All of the interventions were performed according to standard protocols. The ablation was centered on the visual axis (defined as 80% of the distance of the photopic corneal intersection of line of sight and the coaxially sighted corneal light reflex) in all cases. Hyperopic patients have a larger average angle kappa compared to myopic patients, and the centration of refractive surgery also remains controversial.

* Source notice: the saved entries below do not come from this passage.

(* ===== verification/BookingAggregate.v ===== *)
(** * The booking aggregate

    [internal/booking/domain/aggregate/booking_aggregate.go] and
    [internal/booking/domain/workflow/booking_workflow.go]: a booking, its
    lifecycle operations, its events and the lifecycle's specification. *)
From stdpp Require Import base decidable list strings option relations.
From Stdlib Require Import ZArith Lia String.
From S2P Require Import Prelude GoFloat Shared Events.
Open Scope Z_scope.

Module Booking.

Inductive BookingStatus :=
| BookingDraft | BookingPending | BookingConfirmed | BookingCancelled | BookingCompleted
| BookingStatusOther (s : string).

#[global] Instance BookingStatus_eq_dec : EqDecision BookingStatus.
Proof. solve_decision. Defined.

Definition status_string (s : BookingStatus) : string :=
  match s with
  | BookingDraft => "draft" | BookingPending => "pending"
  | BookingConfirmed => "confirmed" | BookingCancelled => "cancelled"
  | BookingCompleted => "completed" | BookingStatusOther s => s
  end.

Definition known_statuses : list BookingStatus :=
  [BookingDraft; BookingPending; BookingConfirmed; BookingCancelled; BookingCompleted].

(** [aggregate.BookingStatus(s)]. *)
Definition status_of_string (s : string) : BookingStatus :=
  match List.find (λ k, String.eqb (status_string k) s) known_statuses with
  | Some k => k
  | None => BookingStatusOther s
  end.

Definition status_wf (s : BookingStatus) : Prop := status_of_string (status_string s) = s.

Record BookingAggregate := mkBooking {
  ID : string; TenantID : string; BookingNumber : string; CustomerID : string;
  RouteID : string; PickupDate : Time; VehicleType : string; Passengers : Z;
  CargoWeight : option float64; Price : Money.Money; Notes : string; Status : BookingStatus;
  CreatedAt : Time; UpdatedAt : Time; Version : Z; events : list Event }.

Definition set_Status (x : BookingStatus) (b : BookingAggregate) : BookingAggregate :=
  mkBooking (ID b) (TenantID b) (BookingNumber b) (CustomerID b) (RouteID b) (PickupDate b)
    (VehicleType b) (Passengers b) (CargoWeight b) (Price b) (Notes b) x (CreatedAt b)
    (UpdatedAt b) (Version b) (events b).
Definition set_UpdatedAt (x : Time) (b : BookingAggregate) : BookingAggregate :=
  mkBooking (ID b) (TenantID b) (BookingNumber b) (CustomerID b) (RouteID b) (PickupDate b)
    (VehicleType b) (Passengers b) (CargoWeight b) (Price b) (Notes b) (Status b)
    (CreatedAt b) x (Version b) (events b).
Definition set_Version (x : Z) (b : BookingAggregate) : BookingAggregate :=
  mkBooking (ID b) (TenantID b) (BookingNumber b) (CustomerID b) (RouteID b) (PickupDate b)
    (VehicleType b) (Passengers b) (CargoWeight b) (Price b) (Notes b) (Status b)
    (CreatedAt b) (UpdatedAt b) x (events b).
Definition set_events (x : list Event) (b : BookingAggregate) : BookingAggregate :=
  mkBooking (ID b) (TenantID b) (BookingNumber b) (CustomerID b) (RouteID b) (PickupDate b)
    (VehicleType b) (Passengers b) (CargoWeight b) (Price b) (Notes b) (Status b)
    (CreatedAt b) (UpdatedAt b) (Version b) x.

Definition RecordEvent (ev : Event) (b : BookingAggregate) : BookingAggregate :=
  set_events (events b ++ [ev]) b.
Definition ClearEvents (b : BookingAggregate) : BookingAggregate := set_events [] b.

Definition NewBookingAggregate (id tenantID bookingNumber customerID routeID : string)
    (pickupDate : Time) (vehicleType : string) (passengers : Z)
    (cargoWeight : option float64) (price : Money.Money) (notes : string) (now : Time)
    : BookingAggregate :=
  RecordEvent (BookingCreatedEvent id tenantID bookingNumber now)
    (mkBooking id tenantID bookingNumber customerID routeID pickupDate vehicleType
       passengers cargoWeight price notes BookingPending now now 0 []).

Definition Confirm (now : Time) (b : BookingAggregate) : result BookingAggregate :=
  if decide (Status b = BookingCancelled)
  then Fail (Err "cancelled bookings cannot be confirmed")
  else if decide (Status b ≠ BookingPending)
  then Fail (Err "only pending bookings can be confirmed")
  else Ok (RecordEvent (BookingConfirmedEvent (ID b) (TenantID b) now)
             (set_UpdatedAt now (set_Status BookingConfirmed b))).

Definition Complete (now : Time) (b : BookingAggregate) : result BookingAggregate :=
  if decide (Status b ≠ BookingConfirmed)
  then Fail (Err "only confirmed bookings can be completed")
  else Ok (RecordEvent (BookingCompletedEvent (ID b) (TenantID b) now)
             (set_UpdatedAt now (set_Status BookingCompleted b))).

Definition Cancel (now : Time) (b : BookingAggregate) : result BookingAggregate :=
  if decide (Status b = BookingCompleted)
  then Fail (Err "completed bookings cannot be cancelled")
  else Ok (RecordEvent (BookingCancelledEvent (ID b) (TenantID b) now)
             (set_UpdatedAt now (set_Status BookingCancelled b))).

Definition Update (customerID routeID : string) (pickupDate : Time) (vehicleType : string)
    (passengers : Z) (cargoWeight : option float64) (price : Money.Money) (notes : string)
    (now : Time) (b : BookingAggregate) : result BookingAggregate :=
  if decide (Status b = BookingCancelled ∨ Status b = BookingCompleted)
  then Fail (Err "cannot update cancelled or completed bookings")
  else Ok (RecordEvent (BookingUpdatedEvent (ID b) (TenantID b) now)
             (mkBooking (ID b) (TenantID b) (BookingNumber b) customerID routeID pickupDate
                vehicleType passengers cargoWeight price notes (Status b) (CreatedAt b) now
                (Version b) (events b))).

(** The workflow's predicates (booking_workflow.go). *)
Definition CanComplete (status : BookingStatus) : bool :=
  bool_decide (status = BookingConfirmed).
Definition CanCancel (status : BookingStatus) : bool :=
  bool_decide (status ≠ BookingCompleted).

Inductive booking_op :=
| OpConfirm | OpComplete | OpCancel
| OpUpdate (customerID routeID : string) (pickupDate : Time) (vehicleType : string)
    (passengers : Z) (cargoWeight : option float64) (price : Money.Money) (notes : string).

Definition apply_op (op : booking_op) (now : Time)
    : BookingAggregate → result BookingAggregate :=
  match op with
  | OpConfirm => Confirm now
  | OpComplete => Complete now
  | OpCancel => Cancel now
  | OpUpdate c r d v p w m n => Update c r d v p w m n now
  end.

Inductive booking_step (b b' : BookingAggregate) : Prop :=
| booking_step_op op now : apply_op op now b = Ok b' → booking_step b b'.

Ltac booking_cases H :=
  cbn [apply_op] in H; unfold Confirm, Complete, Cancel, Update in H;
  repeat case_decide; try discriminate H; injection H as H; subst; cbn in *.

(** The lifecycle of docs/business-rules/booking.md, pending, confirmed,
    completed, with cancellation from anywhere but completed, and with the
    edges the code has beyond it: a confirmed booking can still be updated,
    and a cancelled one cancelled again. *)
Inductive lifecycle : BookingStatus → booking_op → BookingStatus → Prop :=
| lc_confirm : lifecycle BookingPending OpConfirm BookingConfirmed
| lc_complete : lifecycle BookingConfirmed OpComplete BookingCompleted
| lc_cancel s : s ≠ BookingCompleted → lifecycle s OpCancel BookingCancelled
| lc_update s c r d v p w m n :
    s ≠ BookingCancelled → s ≠ BookingCompleted → lifecycle s (OpUpdate c r d v p w m n) s.

Lemma booking_status_string_of_string s : status_string (status_of_string s) = s.
Proof.
  unfold status_of_string. destruct (List.find _ _) as [k|] eqn:E; [|done].
  apply find_some in E as [_ E]. by apply String.eqb_eq.
Qed.

Lemma booking_status_of_string_wf s : status_wf (status_of_string s).
Proof. unfold status_wf. by rewrite booking_status_string_of_string. Qed.

(** The operations against the lifecycle. *)
Lemma booking_lifecycle_iff op now b s' :
  (∃ b', apply_op op now b = Ok b' ∧ Status b' = s') ↔ lifecycle (Status b) op s'.
Proof.
  split.
  - intros (b' & H & <-). destruct op; booking_cases H; destruct (Status _) eqn:Es;
      try tauto; try congruence; once constructor; congruence.
  - intros H. inversion H; subst; cbn [apply_op]; unfold Confirm, Complete, Cancel, Update;
      repeat case_decide; try (exfalso; intuition congruence); eexists; split; try done.
Qed.

(** a booking operation succeeds exactly on the edges of the lifecycle,
    and lands where the edge says. *)
Theorem booking_operations_refine_lifecycle op now b s' :
  (∃ b', apply_op op now b = Ok b' ∧ Status b' = s') ↔ lifecycle (Status b) op s'.
Proof. apply booking_lifecycle_iff. Qed.

Lemma booking_apply_op_frame op now b b' :
  apply_op op now b = Ok b' →
  ID b' = ID b ∧ TenantID b' = TenantID b ∧ BookingNumber b' = BookingNumber b ∧
  Version b' = Version b ∧ CreatedAt b' = CreatedAt b ∧
  ∃ ev, events b' = (events b ++ [ev])%list ∧ UpdatedAt b' = now.
Proof. intros H. destruct op; booking_cases H; eauto 10. Qed.

Lemma completed_refuses op now b :
  Status b = BookingCompleted → is_Ok (apply_op op now b) = false.
Proof.
  intros Hs. destruct op; cbn [apply_op]; unfold Confirm, Complete, Cancel, Update;
    rewrite Hs; repeat case_decide; try done; exfalso; intuition congruence.
Qed.

Lemma CanComplete_spec now b : CanComplete (Status b) = is_Ok (Complete now b).
Proof. unfold CanComplete, Complete. case_bool_decide; case_decide; try done; exfalso; intuition congruence. Qed.

(** a completed booking refuses every operation, and whatever happens to
    a cancelled one it keeps its terms: customer, route, price, status. *)
Theorem closed_booking_is_final b b' :
  rtc booking_step b b' →
  (Status b = BookingCompleted → b' = b) ∧
  (Status b = BookingCancelled →
     Status b' = BookingCancelled ∧ CustomerID b' = CustomerID b ∧ RouteID b' = RouteID b ∧
     Price b' = Price b ∧ PickupDate b' = PickupDate b).
Proof.
  induction 1 as [b|b b1 b' [op now H] Hr [IH1 IH2]]; [done|]. split; intros Hs.
  - pose proof (completed_refuses op now b Hs) as Hf. by rewrite H in Hf.
  - assert (Hb : Status b1 = BookingCancelled ∧ CustomerID b1 = CustomerID b ∧
       RouteID b1 = RouteID b ∧ Price b1 = Price b ∧ PickupDate b1 = PickupDate b).
    { destruct op; booking_cases H; try (exfalso; intuition congruence); by repeat split. }
    destruct Hb as (Hs1 & <- & <- & <- & <-). by apply IH2.
Qed.

Definition demo_cancelled : BookingAggregate :=
  let b := NewBookingAggregate "b1" "acme" "BK-1" "c1" "r1" (100 * day) "bus" 40 None
             (Money.mkMoney 10000 "INR") "" (10 * day) in
  match Cancel (11 * day) b with Ok b' => b' | Fail _ => b end.
Definition demo_cancelled_again : BookingAggregate :=
  match Cancel (12 * day) demo_cancelled with Ok b' => b' | Fail _ => demo_cancelled end.

Lemma closed_booking_is_final_witness :
  let b := demo_cancelled in
  let b' := demo_cancelled_again in
  (Status b = BookingCompleted → b' = b) ∧
  (Status b = BookingCancelled →
     Status b' = BookingCancelled ∧ CustomerID b' = CustomerID b ∧ RouteID b' = RouteID b ∧
     Price b' = Price b ∧ PickupDate b' = PickupDate b).
Proof.
  apply (closed_booking_is_final demo_cancelled demo_cancelled_again), rtc_once.
  apply (booking_step_op _ _ OpCancel (12 * day)). vm_compute. reflexivity.
Defined.

End Booking.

We chose the visual axis as the centration point based on previous studies that have shown good results with this centration strategy.4 The optical zone was 6.5 mm with a transition zone of 1.25 mm in all cases.

The standard procedure suggested by the manufacturer was used in the wavefront-optimized LASIK group, whereas a customized technique consisting of the following steps was used in the aspheric-customized LASIK group:

  1. In each case, the necessary laser ablation was calculated with the software platform for the standard treatment.

  2. Aspheric-customized ablation profile treatment was scheduled by first introducing the preoperative Q-factor values for each corneal meridian in the F-CAT algorithm provided by the laser platform and then introducing a target of postoperative Q-factor of 0 in all cases. Because the negative spherical aberration induced by hyperopic ablation is directly related to postoperative changes in negative direction of the corneal asphericity,2,5 we attempted to counteract this effect by programming a postoperative Q-factor of 0.

  3. The target sphere was modified to ablate the same number of microns as calculated for standard treatment in step 1.

In addition to the necessary postoperative visits, all patients underwent an examination identical to the preoperative one 6 months after the surgery.

Statistical Analysis

All statistical analysis was done with the help of a standard spreadsheet. Statistically significant differences between data samples were determined using the two-tailed Student's t test. A P value of .05 or less was considered statistically significant. We tested for independence of the predictability and safety distributions between treatments by means of the two-tailed Fisher's exact test.

Results

Surgery was performed without significant complications in all cases. At 6 months postoperatively, none of the eyes showed unanticipated abnormal indications (Figure 1). No patients needed re-treatment for residual ammetropia. No preoperative parameters presented statistically significant differences between groups (Table 1).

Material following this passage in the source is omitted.